Record EvalSample := mkEvalSample {
  es_id : string;
  es_category : string;
  es_query : text;
  es_expected_answer : text;
  es_relevant_source_ids : list string;
  es_difficulty : string;
  es_tags : list string;
  es_expect_error : option string;
  es_tool_name : option string;
  es_tool_params : dict pyval;
  es_caller_role : string;
  es_tenant : string;
}.

Record EvalCaseResult := mkCaseResult {
  ca_sample_id : string;
  ca_category : string;
  ca_difficulty : string;
  ca_success : bool;
  ca_answer : text;
  ca_expected_answer : text;
  ca_answer_f1 : float;
  ca_latency_ms : float;
  ca_trace_id : option string;
  ca_session_id : option string;
  ca_retrieved_source_ids : list string;
  ca_recall_at_5 : float;
  ca_recall_at_10 : float;
  ca_mrr : float;
  ca_error_code : pyval;
  ca_step_outcomes : dict bool;
  ca_validation_rejected : bool;
  ca_auth_denied : bool;
  ca_circuit_opened : bool;
  ca_audit_entries : Z;
  ca_retrieval_calls : Z;
  ca_tool_calls : Z;
  ca_input_tokens : Z;
  ca_output_tokens : Z;
}.

Record GroupMetrics := mkGroupMetrics {
  gm_count : float;
  gm_e2e_success_rate : float;
  gm_avg_answer_f1 : float;
  gm_avg_recall_at_5 : float;
  gm_avg_mrr : float;
  gm_avg_latency_ms : float;
}.

Record EvalSummary := mkSummary {
  su_dataset_name : string;
  su_total_samples : Z;
  su_e2e_success_rate : float;
  su_step_success_rates : dict float;
  su_p95_latency_ms : float;
  su_avg_latency_ms : float;
  su_avg_recall_at_5 : float;
  su_avg_recall_at_10 : float;
  su_avg_mrr : float;
  su_avg_answer_f1 : float;
  su_accuracy : float;
  su_consistency_std : float;
  su_stability : float;
  su_validation_rejection_rate : float;
  su_auth_denial_rate : float;
  su_circuit_open_frequency : float;
  su_audit_completeness : float;
  su_cost : dict Z;
  su_failure_buckets : list (pyval * Z);
  su_by_category : dict GroupMetrics;
  su_by_difficulty : dict GroupMetrics;
  su_details : list EvalCaseResult;
}.

(** Dictionaries keyed by error codes. *)
Fixpoint code_get {A} (k : pyval) (d : list (pyval * A)) : option A :=
  match d with
  | [] => None
  | (k', v) :: d => if Py.eq k k' then Some v else code_get k d
  end.
Fixpoint code_set {A} (k : pyval) (v : A) (d : list (pyval * A)) : list (pyval * A) :=
  match d with
  | [] => [(k, v)]
  | (k', v') :: d => if Py.eq k k' then (k', v) :: d else (k', v') :: code_set k v d
  end.

(** [math.ceil(x)] *)
Definition ceil (f : float) : res Z :=
  z ← PyFloat.trunc f;
  Ok (match PyFloat.compare_Z f z with Some Gt => z + 1 | _ => z end).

==============================

Instructions for the task: Lines before the one containing "su_by_difficulty : dict GroupMetrics;" are left out. Repeat that line and all lines after it in the records above exactly.

Solution to this exercise:
  su_by_difficulty : dict GroupMetrics;
  su_details : list EvalCaseResult;
}.

(** Dictionaries keyed by error codes. *)
Fixpoint code_get {A} (k : pyval) (d : list (pyval * A)) : option A :=
  match d with
  | [] => None
  | (k', v) :: d => if Py.eq k k' then Some v else code_get k d
  end.
Fixpoint code_set {A} (k : pyval) (v : A) (d : list (pyval * A)) : list (pyval * A) :=
  match d with
  | [] => [(k, v)]
  | (k', v') :: d => if Py.eq k k' then (k', v) :: d else (k', v') :: code_set k v d
  end.

(** [math.ceil(x)] *)
Definition ceil (f : float) : res Z :=
  z ← PyFloat.trunc f;
  Ok (match PyFloat.compare_Z f z with Some Gt => z + 1 | _ => z end).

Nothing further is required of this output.